小沢 ありますね。デジハリは、来た人の半分以上が漫画家だったという。あれはイヤでしたね(笑)。自分より売れてる人しかいないっていう。でもあれは1つのきっかけでした。

 漫画家同士って、今まで横のつながりが薄かったんですが、Twitterで爆発的に繋がった。それによって今までタブーとされていた情報が、どんどん横に広がっていったんです。例えば作家さんが書店営業に行って、その場でサイン本を頼まれて書くことに関しても、「作家がそんなことするもんじゃない」と怒る担当もいれば、「積極的に行きましょう」と言ってくれる担当もいたりと、いろいろな事例があったんですね。

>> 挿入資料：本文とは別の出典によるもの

(* ===== verification/Wait.v ===== *)
(** * Wait and release (kernel/wait.c, wait.h)

    A task waits with a WINFO in the frame of its service call, in the wait
    queue of an object or in none, with a time event or without.  The frame
    number names the WINFO and its TMEVTB; the object is named by its first
    wait queue. *)

From S2P Require Import Prelude Queue Data Kmonad TimeEvent Task.
Open Scope Z_scope.

Section wait.
Context {cfg : Config}.
Implicit Types (q : qid) (w : nat).

(** The local variables [winfo] and [tmevtb] of a service call. *)
Definition winfo_init : WINFO_WOBJ := mkWINFO_WOBJ (WERCD 0) None 0 0 0 0 0 0 0.
Definition new_winfo : K nat := fun s =>
  RET (next_frame s)
    (upd_winfo (next_frame s) (fun _ => winfo_init) (s <| next_frame ::= S |>)).

Definition set_winfo w (v : WINFO) : K () := upd (upd_winfo w (fun W => W <| winfo := v |>)).
Definition set_tstat (p_tcb : nat) (v : Z) : K () :=
  upd (upd_tcb p_tcb (fun T => T <| tstat := v |>)).

(** [winfo.wercd]. *)
Definition get_wercd w : K Z :=
  get s;; match winfo (winfos s w) with WERCD e => ret e | P_TMEVTB _ => undef end.

(** [p_tcb->p_winfo->wercd = ercd]. *)
Definition set_wercd (p_tcb : nat) (ercd : Z) : K () :=
  get s;; the w := p_winfo (tcb_table s p_tcb) ;; set_winfo w (WERCD ercd).

Definition make_wait w : K () :=
  get s;; the t := p_runtsk s ;;
  make_non_runnable t ;;;
  upd (upd_tcb t (fun T => T <| p_winfo := Some w |>)) ;;;
  set_winfo w (P_TMEVTB None).

Definition make_wait_tmout w (tmout : Z) : K () :=
  get s;; the t := p_runtsk s ;;
  make_non_runnable t ;;;
  upd (upd_tcb t (fun T => T <| p_winfo := Some w |>)) ;;;
  if 0 <? tmout then
    set_winfo w (P_TMEVTB (Some (TM_TSK w))) ;;;
    tmevtb_enqueue (TM_TSK w) tmout wait_tmout_cb t
  else
    kassert (fun _ => tmout =? TMO_FEVR) ;;;
    set_winfo w (P_TMEVTB None).

Definition make_non_wait (p_tcb : nat) : K bool :=
  kassert (fun s => TSTAT_WAITING (tstat (tcb_table s p_tcb))) ;;;
  get s;;
  if negb (TSTAT_SUSPENDED (tstat (tcb_table s p_tcb))) then
    set_tstat p_tcb TS_RUNNABLE ;;;
    make_runnable p_tcb
  else
    set_tstat p_tcb TS_SUSPENDED ;;;
    ret false.

Definition wait_dequeue_wobj (p_tcb : nat) : K () :=
  get s;;
  if TSTAT_WAIT_WOBJ (tstat (tcb_table s p_tcb)) then queue_delete p_tcb else ret ().

Definition wait_dequeue_tmevtb (p_tcb : nat) : K () :=
  get s;; the w := p_winfo (tcb_table s p_tcb) ;;
  match winfo (winfos s w) with
  | P_TMEVTB None => ret ()
  | P_TMEVTB (Some b) => tmevtb_dequeue b
  | WERCD _ => undef
  end.

Definition wait_complete (p_tcb : nat) : K bool :=
  wait_dequeue_tmevtb p_tcb ;;;
  set_wercd p_tcb E_OK ;;;
  make_non_wait p_tcb.

Definition wait_tmout (p_tcb : nat) : K () :=
  wait_dequeue_wobj p_tcb ;;;
  set_wercd p_tcb E_TMOUT ;;;
  b <- make_non_wait p_tcb ;;
  (if b : bool then set_reqflg true else ret ()) ;;;
  unlock_cpu ;;; yield Window ;;; lock_cpu.

Definition wait_tmout_ok (p_tcb : nat) : K () :=
  set_wercd p_tcb E_OK ;;;
  b <- make_non_wait p_tcb ;;
  (if b : bool then set_reqflg true else ret ()) ;;;
  unlock_cpu ;;; yield Window ;;; lock_cpu.

Definition wait_release (p_tcb : nat) : K bool :=
  wait_dequeue_wobj p_tcb ;;;
  wait_dequeue_tmevtb p_tcb ;;;
  set_wercd p_tcb E_RLWAI ;;;
  make_non_wait p_tcb.

Definition wait_tskid q (s : State) : Z :=
  match wq s q with [] => TSK_NONE | t :: _ => IDOF t end.

Definition wobj_queue_insert q : K () :=
  get s;; the t := p_runtsk s ;;
  if bits (wobjatr s q) TA_TPRI then queue_insert_tpri q t else queue_insert_prev q t.

(** [winfo_wobj.p_wobjcb = p_wobjcb]. *)
Definition set_wobjcb w q : K () := upd (upd_winfo w (fun W => W <| p_wobjcb := Some q |>)).

Definition wobj_make_wait q w : K () :=
  make_wait w ;;;
  wobj_queue_insert q ;;;
  set_wobjcb w q.

Definition wobj_make_wait_tmout q w (tmout : Z) : K () :=
  make_wait_tmout w tmout ;;;
  wobj_queue_insert q ;;;
  set_wobjcb w q.

(** The loop of [init_wait_queue]; every iteration takes a task off the queue,
    so its length bounds the iterations. *)
Fixpoint init_wait_queue_loop (fuel : nat) q (dspreq : bool) : K bool :=
  get s;;
  if queue_empty q s then ret dspreq
  else
    match fuel with
    | O => undef
    | S fuel =>
        p_tcb <- queue_delete_next q ;;
        wait_dequeue_tmevtb p_tcb ;;;
        set_wercd p_tcb E_DLT ;;;
        b <- make_non_wait p_tcb ;;
        init_wait_queue_loop fuel q (if b : bool then true else dspreq)
    end.

(** The header of the queue of an object that does not exist is a link of the
    list of free control blocks. *)
Definition header_ok (s : State) q : bool :=
  match q with
  | RDQ _ => true
  | SEMQ i => bool_decide (i ∉ o_free_semcb (obj s))
  | FLGQ i => bool_decide (i ∉ o_free_flgcb (obj s))
  | SDTQ i => bool_decide (i ∉ o_free_dtqcb (obj s))
  | SPDQ i => bool_decide (i ∉ o_free_pdqcb (obj s))
  | MBXQ i => bool_decide (i ∉ o_free_mbxcb (obj s))
  | MPFQ i => bool_decide (i ∉ o_free_mpfcb (obj s))
  | MTXQ i => bool_decide (i ∉ o_free_mtxcb (obj s))
  | RDTQ _ | RPDQ _ => true
  end.

Definition init_wait_queue q : K bool :=
  kassert (fun s => header_ok s q) ;;;
  get s;; init_wait_queue_loop (length (wq s q)) q false.

End wait.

 しかし、今はそれをみんなが普通にやるようになった。「今日は(単行本の)発売日だから書店を覗きに行こう」とか「挨拶してきた」とか「サイン本を書いた」とツイートすると、「あ、行くっていう選択肢もあるんだ」というのが分かる。今まで原稿を描く以外のことはやっちゃいけない空気があったのが、横で繋がったことで変わったんですよね。

―― 編集者さんや担当さん側の意識面での変化はどうですか?

小沢 ずっと一人の担当さんと付き合っているわけではないので、変化までは分からないですが、イメージでいうと変わった気はします。以前は「そんなことをしている作家さんは他にいません」という殺し文句で使えたんですよ。「あなただけですよ」とか「特別に認めますよ」とか言っていたんですけど、実はそれは編集者が持っている“魔法”の1つだった。その魔法が使えなくなっちゃったので、編集さんによってはやりづらくなったかもしれないですね。

 逆にそういう“魔法”に頼らないで、どれだけ情熱を持って作っているかをTwitterなどで積極的に発信している人は、作家から見て「こういう編集さんと一緒に仕事をしてみたい」と思ったりするので、そういう意味では新しい別の“魔法”を使えるようになったということじゃないかと思います。